Rahaf al-Qunun will get 'no special treatment' from Australia, Peter Dutton says

Rahaf al-Qunun will get 'no special treatment' from Australia, Peter Dutton says
Minister says he will consider Saudi teenager Rahaf Mohammed al-Qunun’s asylum request if she is found to be a refugee

Australia’s home affairs minister has warned there will be “no special treatment” in the case of Saudi teenager Rahaf Mohammed al-Qunun, the 18-year-old Saudi woman who barricaded herself in a Bangkok airport hotel room to prevent her forcible return to a family she claims will kill her.
While there has been a groundswell of support for Qunun to be granted refugee status and resettled in Australia, Peter Dutton, a hardliner in Australia’s conservative government, said: “There is no special circumstance for anybody in this situation.

“Nobody wants to see a young girl in distress and she has obviously now found a safe haven in Thailand and the United Nations will assess the veracity of the claims and what would happen next.”

The Australian director of Human Rights Watch Australia, Elaine Pearson, said the extraordinary circumstances around Qunun’s case should be taken into account.

“She is a young Saudi woman whose face has been plastered around the world,” Pearson said. “She’s more at risk than other refugees, not just from her family but threats she has faced online and from her own government.
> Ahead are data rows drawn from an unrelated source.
(** * TOS Big Data API: a shallow embedding of the credential/token service
      and of the query gateway, with the properties of its specification.

    Sources embedded here: [auth.py] (user registry, password check, token
    issue and verification), [database.py] (row conversion done by
    [execute_query]) and [main.py] (login and the resource handlers).

    Layout: the definitions come first, one module per source file
    ([Py] holds the fragments of the Python runtime the code relies on,
    [Jose] and [FastAPI] the behaviour of the two third-party packages that
    the code calls); the theorems follow. *)

From Stdlib Require Import ZArith String Ascii List Bool Lia DecimalString.
From stdpp Require Import base strings gmap list.

Local Open Scope string_scope.
Local Open Scope Z_scope.

(* ===================================================================== *)
(** * Part I: definitions                                                  *)
(* ===================================================================== *)

(** ** Python runtime fragments *)
Module Py.

(** Exceptions that can cross the functions of this development.  Subclasses
    are folded into the class an [except] clause of the sources names:
    [JWTError] stands for [jose.JWTError] and its subclasses
    [ExpiredSignatureError] and [JWTClaimsError]; [DataAccessError] for
    [pyodbc.Error] raised by the driver. *)
Inductive exn : Type :=
| TypeError
| ValueError
| OverflowError
| OSError
| JWTError
| JWSError
| UnknownHashError
| ValidationError (msg : string)
| DataAccessError (msg : string).

(** A call either returns or raises. *)
Inductive result (A : Type) : Type :=
| Ret (a : A)
| Raise (e : exn).
Arguments Ret {A} a.
Arguments Raise {A} e.

#[global] Instance result_ret : MRet result := fun A a => Ret a.

#[global] Instance result_bind : MBind result := fun A B k m =>
  match m with
  | Ret a => k a
  | Raise e => Raise e
  end.

(** [datetime]: a naive date and time, held as the number of microseconds
    separating it from 1970-01-01T00:00:00.  [timedelta] is a number of
    microseconds. *)
Definition datetime : Type := Z.
Definition timedelta : Type := Z.

Definition datetime_min : datetime := -62135596800 * 1000000.
Definition datetime_max : datetime := 253402300799 * 1000000 + 999999.

Definition in_datetime_range (d : Z) : bool :=
  (datetime_min <=? d) && (d <=? datetime_max).

Definition timedelta_hours (h : Z) : timedelta := h * 3600 * 1000000.

(** [d + delta]: [OverflowError] when the sum leaves year 1..9999. *)
Definition datetime_add (d : datetime) (delta : timedelta) : result datetime :=
  if in_datetime_range (d + delta) then Ret (d + delta) else Raise OverflowError.

(** [calendar.timegm(d.utctimetuple())]: whole seconds, microseconds dropped. *)
Definition timegm (d : datetime) : Z := d / 1000000.

(** Values that travel through claims dictionaries and result rows.  A JSON
    number with a fraction (a [float]) is not among them: what the sources
    do with one is outside this development. *)
Inductive value : Type :=
| VNone
| VBool (b : bool)
| VInt (n : Z)
| VStr (s : string)
| VDateTime (d : datetime).

(** Truth value of an object, as [if x:] and [x and ...] test it. *)
Definition truthy (v : value) : bool :=
  match v with
  | VNone => false
  | VBool b => b
  | VInt n => negb (n =? 0)
  | VStr s => negb (String.eqb s "")
  | VDateTime _ => true
  end.

Definition truthy_str (o : option string) : bool :=
  match o with
  | Some s => negb (String.eqb s "")
  | None => false
  end.

Definition truthy_int (o : option Z) : bool :=
  match o with
  | Some n => negb (n =? 0)
  | None => false
  end.

(** A [timedelta] is true iff it differs from [timedelta(0)]. *)
Definition truthy_timedelta (o : option timedelta) : bool :=
  match o with
  | Some d => negb (d =? 0)
  | None => false
  end.

(** [dict.get(key)] with the default [None]. *)
Definition dict_get (d : gmap string value) (k : string) : value :=
  match d !! k with
  | Some v => v
  | None => VNone
  end.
“We all know what the Saudi government is capable of doing on foreign soil. I would hope that, once her claim has been assessed, the Australian government will act quickly to get her out of Thailand and to safety.”

Qunun’s father and brother arrived in Bangkok on Tuesday evening and have asked to see her. But the Thai immigration chief, Surachate Hakpan, said the men would have to wait to learn whether the UN’s refugee agency would allow the request.
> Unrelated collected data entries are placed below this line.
(** * FlappyMax: a shallow embedding of [FlappyMax.py]

    The program is a single pygame module: two sprite classes ([Bird],
    [Obstacle]) and the frame loop of [main].  Integers are Python
    integers ([Z]); the bird's velocity is a Python [float], embedded as a
    primitive binary64 float so that the model computes the same values
    as the interpreter.  A [pygame.Rect] stores integer coordinates. *)

From Stdlib Require Import ZArith List Bool Lia.
From Stdlib Require Import PrimFloat SpecFloat FloatOps Uint63.
Import ListNotations.

#[local] Set Warnings "-inexact-float".
#[local] Open Scope Z_scope.

(** ** Game settings (module level constants) *)

Definition screen_width : Z := 1000.
Definition screen_height : Z := screen_width.
Definition hspeed : Z := 3.
Definition obstacle_interval : Z := 1800.
Definition gap_size : Z := 400.

(** ** [pygame.Rect] *)

Module Rect.

Record t : Type := mk { x : Z; y : Z; w : Z; h : Z }.

Definition left (r : t) : Z := x r.
Definition top (r : t) : Z := y r.
Definition right (r : t) : Z := x r + w r.
Definition bottom (r : t) : Z := y r + h r.
Definition centerx (r : t) : Z := x r + Z.quot (w r) 2.
Definition centery (r : t) : Z := y r + Z.quot (h r) 2.

Definition set_x (r : t) (v : Z) : t := mk v (y r) (w r) (h r).
Definition set_y (r : t) (v : Z) : t := mk (x r) v (w r) (h r).
Definition set_top (r : t) (v : Z) : t := set_y r v.
Definition set_bottom (r : t) (v : Z) : t := set_y r (v - h r).
Definition set_center (r : t) (cx cy : Z) : t :=
  mk (cx - Z.quot (w r) 2) (cy - Z.quot (h r) 2) (w r) (h r).
Definition set_topleft (r : t) (vx vy : Z) : t := mk vx vy (w r) (h r).

(** [Rect.colliderect]: two rectangles overlap when their interiors
    meet; a rectangle of zero width or height overlaps nothing. *)
Definition colliderect (a b : t) : bool :=
  if (w a =? 0) || (h a =? 0) || (w b =? 0) || (h b =? 0) then false
  else
    (Z.min (x a) (x a + w a) <? Z.max (x b) (x b + w b))
    && (Z.min (y a) (y a + h a) <? Z.max (y b) (y b + h b))
    && (Z.min (x b) (x b + w b) <? Z.max (x a) (x a + w a))
    && (Z.min (y b) (y b + h b) <? Z.max (y a) (y a + h a)).

End Rect.

(** [Surface.get_rect()] is the rectangle of the surface's size at the
    origin; keyword arguments then set the named attribute. *)
Definition get_rect_center (width height cx cy : Z) : Rect.t :=
  Rect.set_center (Rect.mk 0 0 width height) cx cy.

Definition get_rect_topleft (width height vx vy : Z) : Rect.t :=
  Rect.set_topleft (Rect.mk 0 0 width height) vx vy.

(** ** Numbers crossing between [int] and [float] *)

(** Python converts the integer operand of [int + float] to a float
    (exactly, for the magnitudes that occur here). *)
Definition float_of_Z (z : Z) : float :=
  match z with
  | Z0 => PrimFloat.zero
  | Zpos _ => PrimFloat.of_uint63 (Uint63.of_Z z)
  | Zneg p => PrimFloat.opp (PrimFloat.of_uint63 (Uint63.of_Z (Zpos p)))
  end.

(** Assigning a float to a [Rect] coordinate stores its integer part:
    the fraction is dropped, rounding toward zero.  Infinities and NaN
    have no integer part (pygame rejects them); they do not arise from
    the velocities of this program and are mapped to 0 here. *)
Definition int_of_float (f : float) : Z :=
  match Prim2SF f with
  | S754_finite s m e =>
      let magnitude :=
        if 0 <=? e then Z.shiftl (Zpos m) e else Z.shiftr (Zpos m) (- e) in
      if s then - magnitude else magnitude
  | _ => 0
  end.

(** ** class Bird *)

Module Bird.

Record t : Type := mk { rect : Rect.t; velocity : float }.

(** The constructor takes [x] and [y] and does not read them. *)
Definition __init__ (x y : Z) : t :=
  mk (get_rect_center 100 100 (screen_width / 2) (screen_height / 2))
     (-5)%float.

Definition move_upwards (b : t) : t := mk (rect b) (-5)%float.

(** Lines 30-31: gravity, then the move. *)
Definition fall (b : t) : t :=
  let v := (velocity b + 0.2)%float in
  let r := rect b in
  mk (Rect.set_y r (int_of_float (float_of_Z (Rect.y r) + v)%float)) v.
“The father and brother want to go and talk to Rahaf but the UN will need to approve such talk,” Surachate told reporters.
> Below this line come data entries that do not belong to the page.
(** * The Dependency Inversion sample

    Shallow embedding of the classes of the Dependency Inversion sample
    and of the parts of the JavaScript runtime they rely on.

    The first part is [class DIContainer], the "simple example" container:
    the values that can be registered, [ToBoolean] (the test behind
    [if (!service)]), the built-in [Map] and [throw new Error(...)].

    The second part is the services around it (the databases, the email,
    notification and payment services, [UserService], [OrderService]) and
    [demonstrateDIP], over a heap of instances, the console and the two
    things the host decides: [Math.random] and the clock. *)

From Stdlib Require Import ZArith String List Permutation.
From Stdlib Require Import Floats.SpecFloat.
From stdpp Require Import base option list strings gmap fin_maps.

Local Open Scope string_scope.

(** ** JavaScript values *)

Module JS.

(** Heap addresses: two object values are the same instance exactly when
    their addresses are equal. *)
Definition loc := positive.

(** The language's value types.  Numbers are IEEE 754 binary64 data
    (signed zeros, infinities, NaN, finite numbers); every object, array,
    function or class instance is a reference. *)
Inductive Value : Type :=
| VUndefined
| VNull
| VBoolean (b : bool)
| VNumber (x : spec_float)
| VBigInt (z : Z)
| VString (s : string)
| VSymbol (id : positive)
| VObject (l : loc).

(** [ToBoolean]: the falsy values are [undefined], [null], [false],
    [+0], [-0], [NaN], [0n] and the empty string. *)
Definition ToBoolean (v : Value) : bool :=
  match v with
  | VUndefined => false
  | VNull => false
  | VBoolean b => b
  | VNumber x =>
      match x with
      | S754_zero _ => false
      | S754_nan => false
      | S754_infinity _ => true
      | S754_finite _ _ _ => true
      end
  | VBigInt z => negb (Z.eqb z 0)
  | VString s => negb (String.eqb s "")
  | VSymbol _ => true
  | VObject _ => true
  end.

(** An [Error] object, as far as callers can tell errors apart: its
    message. *)
Record Error : Type := new_Error { message : string }.

(** How a call ends: it returns a value or it throws. *)
Inductive Completion (A : Type) : Type :=
| Normal (a : A)
| Throw (e : Error).
Arguments Normal {A} a.
Arguments Throw {A} e.

(** The built-in [Map<string, any>].  On string keys the key comparison
    of [Map] is string equality, [set] inserts or replaces and [get]
    answers [undefined] for a key that has no entry. *)
Definition Map_set (m : gmap string Value) (key : string) (value : Value)
  : gmap string Value :=
  <[key := value]> m.

Definition Map_get (m : gmap string Value) (key : string) : Value :=
  default VUndefined (m !! key).

Definition Map_has (m : gmap string Value) (key : string) : bool :=
  bool_decide (is_Some (m !! key)).

End JS.

Import JS.

(** ** The container *)

(** [private services = new Map<string, any>()] is the only field. *)
Record DIContainer : Type := mkDIContainer { services : gmap string Value }.

(** [new DIContainer()] *)
Definition new_DIContainer : DIContainer := mkDIContainer ∅.

(** Methods run against the receiver: a computation takes the container
    and gives back how it ended together with the container afterwards. *)
Definition Method (A : Type) : Type := DIContainer → Completion A * DIContainer.

Global Instance Method_ret : MRet Method := λ A a this, (Normal a, this).

Global Instance Method_bind : MBind Method := λ A B f m this,
  match m this with
  | (Normal a, this') => f a this'
  | (Throw e, this') => (Throw e, this')
  end.

Definition throw {A : Type} (e : Error) : Method A := λ this, (Throw e, this).

(** Access to the field. *)
Definition services_set (name : string) (service : Value) : Method unit :=
  λ this, (Normal tt, mkDIContainer (Map_set (services this) name service)).

Definition services_get (name : string) : Method Value :=
  λ this, (Normal (Map_get (services this) name), this).

(** The template literal [`Service ${name} not found`]. *)
Definition not_found_message (name : string) : string :=
  "Service " +:+ name +:+ " not found".

(** [register<T>(name: string, service: T): void] *)
Definition register (name : string) (service : Value) : Method unit :=
  services_set name service.

(** [get<T>(name: string): T] *)
Definition get (name : string) : Method Value :=
  service ← services_get name;
  if negb (ToBoolean service)
  then throw (new_Error (not_found_message name))
  else mret service.

(** The outcome of a computation and the container it leaves. *)
Definition outcome {A : Type} (m : Method A) (this : DIContainer) : Completion A :=
  fst (m this).

Definition after {A : Type} (m : Method A) (this : DIContainer) : DIContainer :=
  snd (m this).

(** ** Callers *)

(** A call made on the container by some caller. *)
Inductive Call : Type :=
| CallRegister (name : string) (service : Value)
| CallGet (name : string).

(** The value of the call expression; a [void] method yields [undefined]. *)
Definition call (c : Call) : Method Value :=
  match c with
  | CallRegister name service => register name service;; mret VUndefined
  | CallGet name => get name
  end.

(** A caller that makes the calls one after the other and survives the
    ones that throw: the container after the whole history. *)
Definition history (cs : list Call) (this : DIContainer) : DIContainer :=
  fold_left (λ c op, after (call op) c) cs this.

(** The keys a history registers, and the value a key was last registered
    with. *)
Fixpoint registered_keys (cs : list Call) : list string :=
  match cs with
  | [] => []
  | CallRegister name _ :: cs' => name :: registered_keys cs'
  | CallGet _ :: cs' => registered_keys cs'
  end.

Fixpoint last_registered (name : string) (cs : list Call) : option Value :=
  match cs with
  | [] => None
  | CallRegister n v :: cs' =>
      match last_registered name cs' with
      | Some w => Some w
      | None => if decide (n = name) then Some v else None
      end
  | CallGet _ :: cs' => last_registered name cs'
  end.

(** Registering a list of key/value pairs in the order of the list. *)
Fixpoint register_all (kvs : list (string * Value)) : Method unit :=
  match kvs with
  | [] => mret tt
  | (k, v) :: kvs' => register k v;; register_all kvs'
  end.

(** A caller that queries a list of keys in order, catching each failure,
    and records what every query gave. *)
Fixpoint query_all (ks : list string) : Method (list (string * Completion Value)) :=
  match ks with
  | [] => mret []
  | k :: ks' =>
      λ this,
        let '(r, this') := get k this in
        (rs ← query_all ks'; mret ((k, r) :: rs)) this'
  end.

(** The same caller for arbitrary calls: what each call of a history gave. *)
Fixpoint trace (cs : list Call) (this : DIContainer) : list (Completion Value) :=
  match cs with
  | [] => []
  | c :: cs' => outcome (call c) this :: trace cs' (after (call c) this)
  end.

(** The registry invariant, relative to the calls made so far: a key has
    an entry exactly when it was registered, and the entry is the value of
    its latest registration. *)
Definition registry_inv (cs : list Call) (this : DIContainer) : Prop :=
  ∀ k : string, services this !! k = last_registered k cs.

(** ** The services of the sample

    The classes around the container: the three databases, the email
    services, the notification services, the payment processors,
    [UserService] and [OrderService].  Instances live in a heap and are
    passed around by reference; a method is found by the class of its
    receiver.  Object and array literals that the code only builds, passes
    on and reads (never mutates, never compares by identity) are modelled
    by their contents. *)

(** Plain data: what flows through the parameters typed [any]. *)
#[warnings="-register-all"] Inductive Data : Type :=
| DUndefined
| DNull
| DBoolean (b : bool)
| DNumber (x : spec_float)
| DString (s : string)
| DDate (t : Z)
| DArray (elements : list Data)
| DObject (fields : gmap string Data).

(** [ToBoolean] on plain data: every object, array and date is truthy. *)
Definition truthy (d : Data) : bool :=
  match d with
  | DUndefined => false
  | DNull => false
  | DBoolean b => b
  | DNumber x =>
      match x with
      | S754_zero _ => false
      | S754_nan => false
      | S754_infinity _ => true
      | S754_finite _ _ _ => true
      end
  | DString s => negb (String.eqb s "")
  | DDate _ => true
  | DArray _ => true
  | DObject _ => true
  end.

(** What can be thrown: an [Error] made by the code, or the [TypeError] of
    the runtime (reading a property of [undefined] or [null], calling what
    is not a function, converting an object that has no usable
    [toString]). *)
Inductive Exception : Type :=
| ErrorObject (e : Error)
| TypeError.

Inductive Result (A : Type) : Type :=
| Ok (a : A)
| Raise (x : Exception).
Arguments Ok {A} a.
Arguments Raise {A} x.

Global Instance Result_ret : MRet Result := λ A a, Ok a.

Global Instance Result_bind : MBind Result := λ A B f r,
  match r with
  | Ok a => f a
  | Raise x => Raise x
  end.

(** What the host provides and the code cannot see into: the decimal
    string of a number, the string of a date, the string
    [Math.random().toString(36)] of the n-th call of [Math.random] and the
    time of the n-th [new Date()]. *)
Class Host : Type := {
  Number_toString : spec_float → string;
  Date_toString : Z → string;
  random36 : nat → string;
  clock : nat → Z
}.

Definition newline : string := String (Ascii.ascii_of_nat 10) "".

(** [array.join(separator)] on strings. *)
Fixpoint join (separator : string) (l : list string) : string :=
  match l with
  | [] => ""
  | [s] => s
  | s :: l' => s +:+ separator +:+ join separator l'
  end.

(** [ToString], as a template literal applies it.  A plain object answers
    ["[object Object]"] unless it has a property of its own called
    [toString]: that one is not a function, [valueOf] then gives back the
    object, and the conversion throws.  An array joins its elements with
    commas, [undefined] and [null] elements giving the empty string. *)
Fixpoint ToString `{Host} (d : Data) : Result string :=
  match d with
  | DUndefined => Ok "undefined"
  | DNull => Ok "null"
  | DBoolean b => Ok (if b then "true" else "false")
  | DNumber x => Ok (Number_toString x)
  | DString s => Ok s
  | DDate t => Ok (Date_toString t)
  | DArray elements =>
      strings ← (fix each (l : list Data) : Result (list string) :=
                   match l with
                   | [] => Ok []
                   | e :: l' =>
                       s ← match e with
                           | DUndefined | DNull => Ok ""
                           | _ => ToString e
                           end;
                       ss ← each l';
                       Ok (s :: ss)
                   end) elements;
      Ok (join "," strings)
  | DObject fields =>
      if bool_decide (is_Some (fields !! "toString"))
      then Raise TypeError
      else Ok "[object Object]"
  end.

(** Reading a property the built-in prototypes do not define (the code
    reads [total], [userId], [items], [name], [price], [id] and [email]
    this way): it throws on [undefined] and [null], a plain object answers
    with its own property or [undefined], anything else with
    [undefined]. *)
Definition get_prop (d : Data) (name : string) : Result Data :=
  match d with
  | DUndefined => Raise TypeError
  | DNull => Raise TypeError
  | DObject fields => Ok (default DUndefined (fields !! name))
  | _ => Ok DUndefined
  end.

(** [value.map(f)]: only an array has a [map] to call. *)
Definition Array_map {B : Type} (value : Data) (f : Data → Result B)
  : Result (list B) :=
  match value with
  | DArray elements => mapM f elements
  | _ => Raise TypeError
  end.

(** Numbers add as IEEE 754 binary64. *)
Definition Number_add (x y : spec_float) : spec_float := SFadd 53 1024 x y.

(** *** Typed records of the sample *)

(** [interface User]. *)
Record User : Type := mkUser {
  user_id : option string;
  user_name : string;
  user_email : string;
  user_createdAt : option Z
}.

(** An entry of [MockEmailService.sentEmails]. *)
Record Email : Type := mkEmail { to : string; subject : string; body : string }.

(** [interface PaymentResult] and [interface RefundResult]. *)
Record PaymentResult : Type := mkPaymentResult {
  payment_success : bool;
  transactionId : string;
  payment_message : string
}.

Record RefundResult : Type := mkRefundResult {
  refund_success : bool;
  refundId : string;
  refund_message : string
}.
Qunun was detained on arrival at Bangkok and denied entry to Thailand while en route to Australia, where she said she intended to seek asylum. She has been taken under the protection of the UN high commissioner for refugees in Thailand, which said processing the case and determining next steps could take several days.

The Australian government previously said it would carefully consider granting a visa to Qunun if she is found to be a refugee by the United Nations. Her friends said on Tuesday that Australia had cancelled the tourist visa she was travelling on.